McLaren Falls Park has become a dumping ground for unwanted pets and animals, with about 70 animals dumped a year.

Chickens, roosters, dogs, cats and pigs were among dumped animals - most recently 18 hand-fed ducks were abandoned at the park.

Tauranga City Council parks and recreation manager Mark Smith said animals were dumped in other parks too, but it was hard to quantify because those parks did not have staff 24/7.

Most of the dumped animals were chickens and roosters, but there have been dogs and cats and one year a pig was left behind.


"Hand-reared animals simply can't fend for themselves," he said.

The animals face starvation and death if set free into the wild after a life lived in the care of humans.

Mr Smith said native birds that are found go to a local woman in Oropi who ran a bird rescue, and locals or park visitors often rehomed chickens.

Dogs went to Western Bay of Plenty District Council's animal control team.

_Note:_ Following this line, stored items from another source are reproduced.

(* ===== verification/PyHeap.v ===== *)
(** * Python objects with identity

    The translation engine hands the caller's dictionaries on by reference and
    assigns into them, so a value here is either a scalar or a reference to a
    dictionary or list of a shared heap.  [world] also counts the UUIDs drawn. *)

From stdpp Require Import base list strings pretty.
From Stdlib Require Import ZArith Lia Ascii.
From S2P Require Import Prelude PyFloat.

#[local] Open Scope Z_scope.

Inductive value :=
| VNone
| VBool (b : bool)
| VInt (n : Z)
| VFloat (f : float64)
| VStr (s : string)
| VRef (l : nat).

#[global] Instance value_eq_dec : EqDecision value.
Proof. solve_decision. Defined.

Inductive object :=
| Dict (m : list (string * value))
| List (l : list value).

#[global] Instance object_eq_dec : EqDecision object.
Proof. solve_decision. Defined.

Record world := mkWorld { heap : list object; drawn : nat }.

(** The [uuid] module, and [repr] of a float or a container. *)
Class PyText := {
  uuid_hex : nat → string;
  uuid_text : nat → string;
  repr_of : list object → value → string;
}.

Notation W := (M world).

(** ** Reading *)

Definition object_of (w : world) (v : value) : option object :=
  match v with VRef l => heap w !! l | _ => None end.

Definition dict_of (w : world) (v : value) : option (list (string * value)) :=
  match object_of w v with Some (Dict m) => Some m | _ => None end.

Definition list_of (w : world) (v : value) : option (list value) :=
  match object_of w v with Some (List l) => Some l | _ => None end.

(** [bool(v)]. *)
Definition truth (w : world) (v : value) : bool :=
  match v with
  | VNone => false
  | VBool b => b
  | VInt n => negb (n =? 0)
  | VFloat f => negb (feqb f fzero)
  | VStr s => negb (bool_decide (s = ""))
  | VRef l => match heap w !! l with
              | Some (Dict m) => negb (bool_decide (m = []))
              | Some (List l) => negb (bool_decide (l = []))
              | None => false
              end
  end.

(** [str(v)]. *)
Definition str_of `{PyText} (w : world) (v : value) : string :=
  match v with
  | VNone => "None"
  | VBool b => if b then "True" else "False"
  | VInt n => pretty n
  | VStr s => s
  | _ => repr_of (heap w) v
  end.

Definition is_str (s : string) (v : value) : bool :=
  match v with VStr t => bool_decide (t = s) | _ => false end.

(** ** Operations of the language *)

Definition alloc (o : object) : W value := fun w =>
  (Ok (VRef (length (heap w))), mkWorld (heap w ++ [o]) (drawn w)).

(** [v.get(k, dflt)]. *)
Definition get_key (v : value) (k : string) (dflt : value) : W value := fun w =>
  match dict_of w v with
  | Some m => (Ok (default dflt (dict_get k m)), w)
  | None => (Raise (AttributeError "object has no attribute 'get'"), w)
  end.

(** [v[k]] with a string key. *)
Definition getitem (v : value) (k : string) : W value := fun w =>
  match dict_of w v with
  | Some m => match dict_get k m with Some x => (Ok x, w) | None => (Raise (KeyError k), w) end
  | None => (Raise (TypeError "indices must be integers"), w)
  end.

(** [v[0]]. *)
Definition first_item (v : value) : W value := fun w =>
  match v, object_of w v with
  | VStr (String c _), _ => (Ok (VStr (String c EmptyString)), w)
  | VStr EmptyString, _ => (Raise (IndexError "string index out of range"), w)
  | _, Some (List (x :: _)) => (Ok x, w)
  | _, Some (List []) => (Raise (IndexError "list index out of range"), w)
  | _, Some (Dict _) => (Raise (KeyError "0"), w)
  | _, None => (Raise (TypeError "object is not subscriptable"), w)
  end.

(** [v[k] = x] with a string key. *)
Definition setitem (v : value) (k : string) (x : value) : W unit := fun w =>
  match dict_of w v, v with
  | Some m, VRef l => (Ok tt, mkWorld (<[l := Dict (dict_set k x m)]> (heap w)) (drawn w))
  | _, _ => (Raise (TypeError "object does not support item assignment"), w)
  end.

(** [del v[k]]. *)
Definition delitem (v : value) (k : string) : W unit := fun w =>
  match dict_of w v, v with
  | Some m, VRef l =>
      match dict_get k m with
      | Some _ => (Ok tt, mkWorld (<[l := Dict (dict_pop k m)]> (heap w)) (drawn w))
      | None => (Raise (KeyError k), w)
      end
  | _, _ => (Raise (TypeError "object does not support item deletion"), w)
  end.

(** [k in v]. *)
Definition contains (v : value) (k : string) : W bool := fun w =>
  match v, object_of w v with
  | VStr s, _ => (Ok (match String.index 0 k s with Some _ => true | None => false end), w)
  | _, Some (Dict m) => (Ok (dict_mem k m), w)
  | _, Some (List l) => (Ok (existsb (is_str k) l), w)
  | _, None => (Raise (TypeError "argument is not iterable"), w)
  end.

(** [for x in v], the elements seen when the loop starts. *)
Definition elements (v : value) : W (list value) := fun w =>
  match v, object_of w v with
  | VStr s, _ => (Ok ((fun c => VStr (String c EmptyString)) <$> String.list_ascii_of_string s), w)
  | _, Some (Dict m) => (Ok (VStr <$> m.*1), w)
  | _, Some (List l) => (Ok l, w)
  | _, None => (Raise (TypeError "object is not iterable"), w)
  end.

(** [v.items()] and [v.copy()]. *)
Definition items (v : value) : W (list (string * value)) := fun w =>
  match dict_of w v with
  | Some m => (Ok m, w)
  | None => (Raise (AttributeError "object has no attribute 'items'"), w)
  end.

Definition copy (v : value) : W value := m ← items v; alloc (Dict m).

(** [v.append(x)]. *)
Definition append (v x : value) : W unit := fun w =>
  match list_of w v, v with
  | Some xs, VRef l => (Ok tt, mkWorld (<[l := List (xs ++ [x])]> (heap w)) (drawn w))
  | _, _ => (Raise (AttributeError "object has no attribute 'append'"), w)
  end.

Definition draw {A} (f : nat → A) : W A := fun w => (Ok (f (drawn w)), mkWorld (heap w) (S (drawn w))).

Definition truthy_of (v : value) : W bool := gets (fun w => truth w v).
Definition text_of `{PyText} (v : value) : W string := gets (fun w => str_of w v).

(** ** Lemmas *)

(** The objects of [w] are still there in [w'], unchanged. *)
Definition extends (w w' : world) : Prop := heap w `prefix_of` heap w'.

#[global] Instance extends_preorder : PreOrder extends.
Proof. split; unfold extends; [intros w; reflexivity|intros ???; apply transitivity]. Qed.

Lemma extends_object w w' v o : extends w w' → object_of w v = Some o → object_of w' v = Some o.
Proof. intros [k E] Ho. destruct v; try done. simpl in *. rewrite E. by apply lookup_app_l_Some. Qed.

Lemma dict_of_object w v m : dict_of w v = Some m ↔ object_of w v = Some (Dict m).
Proof. unfold dict_of. destruct (object_of w v) as [[]|]; naive_solver. Qed.
Lemma list_of_object w v l : list_of w v = Some l ↔ object_of w v = Some (List l).
Proof. unfold list_of. destruct (object_of w v) as [[]|]; naive_solver. Qed.

Lemma extends_dict w w' v m : extends w w' → dict_of w v = Some m → dict_of w' v = Some m.
Proof. rewrite !dict_of_object. apply extends_object. Qed.
Lemma extends_list w w' v l : extends w w' → list_of w v = Some l → list_of w' v = Some l.
Proof. rewrite !list_of_object. apply extends_object. Qed.

Lemma extends_alloc o w v w' : alloc o w = (Ok v, w') → extends w w'.
Proof. intros [= <- <-]. by eexists. Qed.

Lemma alloc_fresh o w v w' : alloc o w = (Ok v, w') → object_of w' v = Some o.
Proof. intros [= <- <-]. simpl. by rewrite lookup_app_r, Nat.sub_diag. Qed.

(** ** Running on a heap that has grown

    [at_ h l n] is the caller's heap [h] with the objects [l] allocated since. *)
Definition at_ (h l : list object) (n : nat) : world := mkWorld (h ++ l) n.
Definition fresh (h : list object) (k : nat) : value := VRef (length h + k).
#[global] Arguments at_ : simpl never.
#[global] Arguments fresh : simpl never.
#[global] Arguments object_of : simpl never.
#[global] Arguments dict_of : simpl never.
#[global] Arguments list_of : simpl never.
#[global] Arguments truth : simpl never.
#[global] Arguments setitem : simpl never.
#[global] Arguments elements : simpl never.
#[global] Arguments contains : simpl never.
#[global] Arguments first_item : simpl never.
#[global] Arguments append : simpl never.
#[global] Arguments get_key : simpl never.
#[global] Arguments getitem : simpl never.
#[global] Arguments items : simpl never.
#[global] Arguments delitem : simpl never.

Lemma at_world w : w = at_ (heap w) [] (drawn w).
Proof. destruct w. unfold at_. simpl. by rewrite app_nil_r. Qed.

Lemma heap_at h l n : heap (at_ h l n) = h ++ l.
Proof. done. Qed.

Lemma at_extends w l n : extends w (at_ (heap w) l n).
Proof. by exists l. Qed.

Lemma object_at h l n k : object_of (at_ h l n) (fresh h k) = l !! k.
Proof. unfold object_of, at_, fresh. simpl. rewrite lookup_app_r by lia. f_equal. lia. Qed.

Lemma object_old h l n k v o : object_of (mkWorld h k) v = Some o → object_of (at_ h l n) v = Some o.
Proof. apply extends_object. by exists l. Qed.

Lemma dict_at h l n k : dict_of (at_ h l n) (fresh h k) = match l !! k with Some (Dict m) => Some m | _ => None end.
Proof. unfold dict_of. by rewrite object_at. Qed.
Lemma list_at h l n k : list_of (at_ h l n) (fresh h k) = match l !! k with Some (List m) => Some m | _ => None end.
Proof. unfold list_of. by rewrite object_at. Qed.
Lemma dict_old w l n v m : dict_of w v = Some m → dict_of (at_ (heap w) l n) v = Some m.
Proof. apply extends_dict. apply at_extends. Qed.

Lemma alloc_at o h l n : alloc o (at_ h l n) = (Ok (fresh h (length l)), at_ h (l ++ [o]) n).
Proof. unfold alloc, at_, fresh. simpl. by rewrite length_app, (assoc (++)). Qed.

Lemma get_key_run w v k d m : dict_of w v = Some m → get_key v k d w = (Ok (default d (dict_get k m)), w).
Proof. unfold get_key. by intros ->. Qed.
Lemma getitem_run w v k m x : dict_of w v = Some m → dict_get k m = Some x → getitem v k w = (Ok x, w).
Proof. unfold getitem. by intros -> ->. Qed.
Lemma contains_run w v k m : dict_of w v = Some m → contains v k w = (Ok (dict_mem k m), w).
Proof. intros Hm%dict_of_object. unfold contains. destruct v; try discriminate. by rewrite Hm. Qed.
Lemma items_run w v m : dict_of w v = Some m → items v w = (Ok m, w).
Proof. unfold items. by intros ->. Qed.
Lemma elements_run w v l : list_of w v = Some l → elements v w = (Ok l, w).
Proof. intros Hl%list_of_object. unfold elements. destruct v; try discriminate. by rewrite Hl. Qed.
Lemma draw_at {A} (f : nat → A) h l n : draw f (at_ h l n) = (Ok (f n), at_ h l (S n)).
Proof. done. Qed.

Lemma get_key_at h l n k key d m :
  l !! k = Some (Dict m) → get_key (fresh h k) key d (at_ h l n) = (Ok (default d (dict_get key m)), at_ h l n).
Proof. intros Hk. apply get_key_run. by rewrite dict_at, Hk. Qed.
Lemma getitem_at h l n k key m x :
  l !! k = Some (Dict m) → dict_get key m = Some x → getitem (fresh h k) key (at_ h l n) = (Ok x, at_ h l n).
Proof. intros Hk. apply getitem_run. by rewrite dict_at, Hk. Qed.
Lemma contains_at h l n k key m :
  l !! k = Some (Dict m) → contains (fresh h k) key (at_ h l n) = (Ok (dict_mem key m), at_ h l n).
Proof. intros Hk. apply contains_run. by rewrite dict_at, Hk. Qed.
Lemma elements_at h l n k xs :
  l !! k = Some (List xs) → elements (fresh h k) (at_ h l n) = (Ok xs, at_ h l n).
Proof. intros Hk. apply elements_run. by rewrite list_at, Hk. Qed.
Lemma first_item_at h l n k x xs :
  l !! k = Some (List (x :: xs)) → first_item (fresh h k) (at_ h l n) = (Ok x, at_ h l n).
Proof. intros Hk. pose proof (object_at h l n k) as Ho. rewrite Hk in Ho. unfold first_item, fresh in *. by rewrite Ho. Qed.
Lemma truthy_list_at h l n k x xs :
  l !! k = Some (List (x :: xs)) → truthy_of (fresh h k) (at_ h l n) = (Ok true, at_ h l n).
Proof.
  intros Hk. pose proof (object_at h l n k) as Ho. rewrite Hk in Ho. unfold object_of, fresh, at_ in Ho. simpl in Ho.
  unfold truthy_of, gets, truth, fresh, at_. simpl. by rewrite Ho.
Qed.

Lemma setitem_at h l n k key x m :
  l !! k = Some (Dict m) →
  setitem (fresh h k) key x (at_ h l n) = (Ok tt, at_ h (<[k := Dict (dict_set key x m)]> l) n).
Proof.
  intros Hk. unfold setitem. rewrite dict_at, Hk. unfold fresh, at_. simpl. do 2 f_equal.
  rewrite insert_app_r. done.
Qed.

Lemma setitem_old h l n v key x m k :
  v = VRef k → h !! k = Some (Dict m) →
  setitem v key x (at_ h l n) = (Ok tt, at_ (<[k := Dict (dict_set key x m)]> h) l n).
Proof.
  intros -> Hk. unfold setitem, dict_of, object_of, at_. simpl. rewrite (lookup_app_l_Some _ _ _ _ Hk).
  do 2 f_equal. rewrite insert_app_l; [done|by eapply lookup_lt_Some].
Qed.

Lemma delitem_at h l n k key m x :
  l !! k = Some (Dict m) → dict_get key m = Some x →
  delitem (fresh h k) key (at_ h l n) = (Ok tt, at_ h (<[k := Dict (dict_pop key m)]> l) n).
Proof.
  intros Hk Hx. unfold delitem. rewrite dict_at, Hk, Hx. unfold fresh, at_. simpl. do 2 f_equal.
  rewrite insert_app_r. done.
Qed.

Lemma append_at h l n k x xs :
  l !! k = Some (List xs) →
  append (fresh h k) x (at_ h l n) = (Ok tt, at_ h (<[k := List (xs ++ [x])]> l) n).
Proof.
  intros Hk. unfold append. rewrite list_at, Hk. unfold fresh, at_. simpl. do 2 f_equal.
  rewrite insert_app_r. done.
Qed.

(** Operations that never raise a cancellation. *)
Definition calm {A} (m : W A) : Prop := ∀ w, (m w).1 ≠ Raise CancelledError.

Lemma calm_mret {A} (a : A) : calm (mret a).
Proof. by intros w. Qed.
Lemma calm_gets {A} (f : world → A) : calm (gets f).
Proof. by intros w. Qed.
Lemma calm_get : calm get.
Proof. by intros w. Qed.
Lemma calm_bind {A B} (m : W A) (f : A → W B) : calm m → (∀ a, calm (f a)) → calm (m ≫= f).
Proof. intros Hm Hf w. rewrite run_bind. specialize (Hm w). destruct (m w) as [[a|e] w']; [apply Hf|]. intros [= ->]. done. Qed.
Lemma calm_raise {A} e : e ≠ CancelledError → calm (@raise world A e).
Proof. intros He w [= ->]. done. Qed.
Lemma calm_when b (m : W unit) : calm m → calm (when b m).
Proof. destruct b; [done|]. intros _. apply calm_mret. Qed.
Lemma calm_if {A} (b : bool) (m m' : W A) : calm m → calm m' → calm (if b then m else m').
Proof. by destruct b. Qed.
Lemma calm_alloc o : calm (alloc o).
Proof. by intros w. Qed.
Lemma calm_draw {A} (f : nat → A) : calm (draw f).
Proof. by intros w. Qed.

Ltac calm_cases := intros w; repeat (case_match; try done); simpl; try done.
Lemma calm_get_key v k d : calm (get_key v k d).
Proof. unfold get_key. calm_cases. Qed.
Lemma calm_getitem v k : calm (getitem v k).
Proof. unfold getitem. calm_cases. Qed.
Lemma calm_first_item v : calm (first_item v).
Proof. unfold first_item. calm_cases. Qed.
Lemma calm_setitem v k x : calm (setitem v k x).
Proof. unfold setitem. calm_cases. Qed.
Lemma calm_delitem v k : calm (delitem v k).
Proof. unfold delitem. calm_cases. Qed.
Lemma calm_contains v k : calm (contains v k).
Proof. unfold contains. calm_cases. Qed.
Lemma calm_elements v : calm (elements v).
Proof. unfold elements. calm_cases. Qed.
Lemma calm_items v : calm (items v).
Proof. unfold items. calm_cases. Qed.
Lemma calm_append v x : calm (append v x).
Proof. unfold append. calm_cases. Qed.

Create HintDb calm.
#[export] Hint Resolve calm_mret calm_gets calm_get calm_raise calm_when calm_if calm_alloc calm_draw calm_get_key
  calm_getitem calm_first_item calm_setitem calm_delitem calm_contains calm_elements calm_items calm_append : calm.
#[export] Hint Extern 1 (calm (_ ≫= _)) => apply calm_bind; [|intros] : calm.
#[export] Hint Extern 1 (calm (match ?x with _ => _ end)) => destruct x : calm.
#[export] Hint Extern 1 (_ ≠ CancelledError) => discriminate : calm.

ARRC director and veterinarian Dr Liza Schneider says Tauranga's irresponsible animal ownership is an ongoing issue. Photo/File
ARRC director and veterinarian Dr Liza Schneider says Tauranga's irresponsible animal ownership is an ongoing issue. Photo/File

The 18 ducks dumped in the park last week were successfully rehomed by volunteers after the city council made a plea for help.

Animal Rescue and Rehabilitation Centre founder Dr Liza Schneider said irresponsible animal ownership was a massive issue people needed to be better educated about.

She said owning a pet was like having a child.

People needed to make sure they had the right accommodation for the animal, and the finances to pay for food and potential vet visits.


The renting shortage and housing instability rampant in Tauranga only made the issue worse - many people do not live in stable accommodation and often landlords do not want pets in their rental.

"A lot of people with pets have a change in their lifestyle or circumstances or they realise owning a pet is a bigger responsibility than they thought and they want an easy way to get rid of the animal," Dr Schneider said.

She said dumping cats was a problem because they hunted wildlife for food and were often not desexed.

"Everyone needs to play their part so animals are better valued in society so this kind of thing [dumping animals] does not happen."

Dr Schneider said people with unwanted pets needed to do everything possible to rehome it first - advertising on TradeMe or at vet clinics, or talking to friends and networks.

"When you have tried everything then animal organisations like the SPCA or other rehoming groups may step up and help but often those organisations are inundated because so many people dump their animals."